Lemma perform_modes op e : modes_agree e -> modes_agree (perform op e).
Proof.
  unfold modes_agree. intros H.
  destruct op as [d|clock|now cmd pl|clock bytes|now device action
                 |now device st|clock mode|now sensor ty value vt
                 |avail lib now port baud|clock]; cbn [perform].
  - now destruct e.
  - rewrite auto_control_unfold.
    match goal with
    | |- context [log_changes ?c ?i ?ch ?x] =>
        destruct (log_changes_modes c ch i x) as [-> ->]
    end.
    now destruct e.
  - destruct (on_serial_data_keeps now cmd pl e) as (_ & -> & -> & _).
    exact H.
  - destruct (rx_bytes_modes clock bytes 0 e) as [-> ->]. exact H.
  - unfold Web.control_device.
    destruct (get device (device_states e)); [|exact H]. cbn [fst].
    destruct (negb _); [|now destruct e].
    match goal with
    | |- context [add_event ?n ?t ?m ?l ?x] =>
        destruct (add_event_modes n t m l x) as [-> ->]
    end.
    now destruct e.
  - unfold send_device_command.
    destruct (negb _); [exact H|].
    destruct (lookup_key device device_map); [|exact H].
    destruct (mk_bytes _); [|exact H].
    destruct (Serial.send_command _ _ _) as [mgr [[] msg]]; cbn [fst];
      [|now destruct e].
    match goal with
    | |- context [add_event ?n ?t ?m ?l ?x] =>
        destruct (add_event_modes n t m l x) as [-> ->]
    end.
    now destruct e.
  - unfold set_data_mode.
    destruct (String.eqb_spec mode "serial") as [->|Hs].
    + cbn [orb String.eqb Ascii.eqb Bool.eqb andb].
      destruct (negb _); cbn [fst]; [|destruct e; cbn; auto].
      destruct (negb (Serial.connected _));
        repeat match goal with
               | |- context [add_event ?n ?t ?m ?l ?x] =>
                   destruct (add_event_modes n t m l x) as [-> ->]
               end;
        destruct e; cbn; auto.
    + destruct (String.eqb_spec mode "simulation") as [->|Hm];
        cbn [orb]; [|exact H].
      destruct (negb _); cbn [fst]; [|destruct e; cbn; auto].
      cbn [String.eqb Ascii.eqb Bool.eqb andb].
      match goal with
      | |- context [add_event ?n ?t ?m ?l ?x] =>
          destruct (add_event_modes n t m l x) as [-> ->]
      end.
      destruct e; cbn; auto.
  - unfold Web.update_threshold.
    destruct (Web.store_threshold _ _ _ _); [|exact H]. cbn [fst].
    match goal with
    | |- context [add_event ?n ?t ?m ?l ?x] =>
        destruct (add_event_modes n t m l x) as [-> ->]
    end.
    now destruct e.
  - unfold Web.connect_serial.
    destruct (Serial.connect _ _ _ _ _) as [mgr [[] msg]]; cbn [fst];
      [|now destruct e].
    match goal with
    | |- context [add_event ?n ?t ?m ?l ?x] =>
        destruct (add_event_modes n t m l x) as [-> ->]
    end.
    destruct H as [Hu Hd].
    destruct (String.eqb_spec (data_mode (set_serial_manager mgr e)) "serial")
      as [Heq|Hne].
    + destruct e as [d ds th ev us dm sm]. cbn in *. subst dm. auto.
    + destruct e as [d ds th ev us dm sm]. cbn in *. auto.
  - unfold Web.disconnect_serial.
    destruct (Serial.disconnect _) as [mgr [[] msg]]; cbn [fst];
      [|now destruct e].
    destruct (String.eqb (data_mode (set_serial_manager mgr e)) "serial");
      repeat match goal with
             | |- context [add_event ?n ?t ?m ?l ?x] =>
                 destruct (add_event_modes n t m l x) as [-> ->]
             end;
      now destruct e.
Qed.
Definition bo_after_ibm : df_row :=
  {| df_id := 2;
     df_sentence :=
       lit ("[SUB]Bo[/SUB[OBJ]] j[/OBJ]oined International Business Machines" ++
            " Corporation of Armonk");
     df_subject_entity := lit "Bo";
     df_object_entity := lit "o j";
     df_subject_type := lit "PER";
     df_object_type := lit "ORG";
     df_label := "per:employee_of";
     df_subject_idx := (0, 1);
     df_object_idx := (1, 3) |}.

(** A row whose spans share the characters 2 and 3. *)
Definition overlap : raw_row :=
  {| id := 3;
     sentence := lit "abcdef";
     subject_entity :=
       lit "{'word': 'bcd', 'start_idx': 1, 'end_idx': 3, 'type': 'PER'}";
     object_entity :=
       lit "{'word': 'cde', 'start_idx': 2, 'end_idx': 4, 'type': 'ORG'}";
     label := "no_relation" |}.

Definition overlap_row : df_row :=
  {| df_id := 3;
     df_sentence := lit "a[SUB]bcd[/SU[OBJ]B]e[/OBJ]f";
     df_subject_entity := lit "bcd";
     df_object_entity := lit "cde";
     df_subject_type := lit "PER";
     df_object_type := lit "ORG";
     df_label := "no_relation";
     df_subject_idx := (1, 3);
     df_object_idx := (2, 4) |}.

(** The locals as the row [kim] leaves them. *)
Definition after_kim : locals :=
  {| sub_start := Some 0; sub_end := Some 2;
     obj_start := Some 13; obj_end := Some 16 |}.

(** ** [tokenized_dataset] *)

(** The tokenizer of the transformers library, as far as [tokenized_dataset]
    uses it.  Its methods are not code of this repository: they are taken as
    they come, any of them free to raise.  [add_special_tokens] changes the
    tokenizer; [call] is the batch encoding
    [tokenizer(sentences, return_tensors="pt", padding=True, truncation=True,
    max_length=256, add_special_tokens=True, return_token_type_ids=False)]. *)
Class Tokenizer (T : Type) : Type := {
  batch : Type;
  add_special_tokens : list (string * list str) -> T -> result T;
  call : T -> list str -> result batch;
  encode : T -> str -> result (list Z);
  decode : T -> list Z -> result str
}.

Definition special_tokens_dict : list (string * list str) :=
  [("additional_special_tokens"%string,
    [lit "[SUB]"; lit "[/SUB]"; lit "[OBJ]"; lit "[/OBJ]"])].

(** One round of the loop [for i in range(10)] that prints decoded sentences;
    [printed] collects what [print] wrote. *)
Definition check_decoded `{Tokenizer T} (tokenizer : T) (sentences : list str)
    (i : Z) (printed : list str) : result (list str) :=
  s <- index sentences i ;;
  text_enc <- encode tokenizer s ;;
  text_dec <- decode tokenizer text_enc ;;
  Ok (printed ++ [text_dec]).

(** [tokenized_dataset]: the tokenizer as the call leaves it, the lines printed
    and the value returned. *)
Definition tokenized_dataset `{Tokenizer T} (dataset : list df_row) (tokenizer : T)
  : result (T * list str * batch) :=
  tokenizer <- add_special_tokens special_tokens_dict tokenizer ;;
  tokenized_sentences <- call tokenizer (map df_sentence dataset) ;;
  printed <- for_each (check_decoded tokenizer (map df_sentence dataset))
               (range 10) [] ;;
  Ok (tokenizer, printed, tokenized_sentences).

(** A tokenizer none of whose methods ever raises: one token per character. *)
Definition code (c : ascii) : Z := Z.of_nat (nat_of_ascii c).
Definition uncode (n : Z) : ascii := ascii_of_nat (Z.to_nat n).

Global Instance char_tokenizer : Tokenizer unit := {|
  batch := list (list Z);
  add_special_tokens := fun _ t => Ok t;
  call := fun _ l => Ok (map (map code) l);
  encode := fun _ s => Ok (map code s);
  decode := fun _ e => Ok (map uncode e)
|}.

=====

▶ _Problem details_
Check the listing above for "whose". Show every line where it turns up.

▶ _Your response_
(** A row whose spans share the characters 2 and 3. *)
(** A tokenizer none of whose methods ever raises: one token per character. *)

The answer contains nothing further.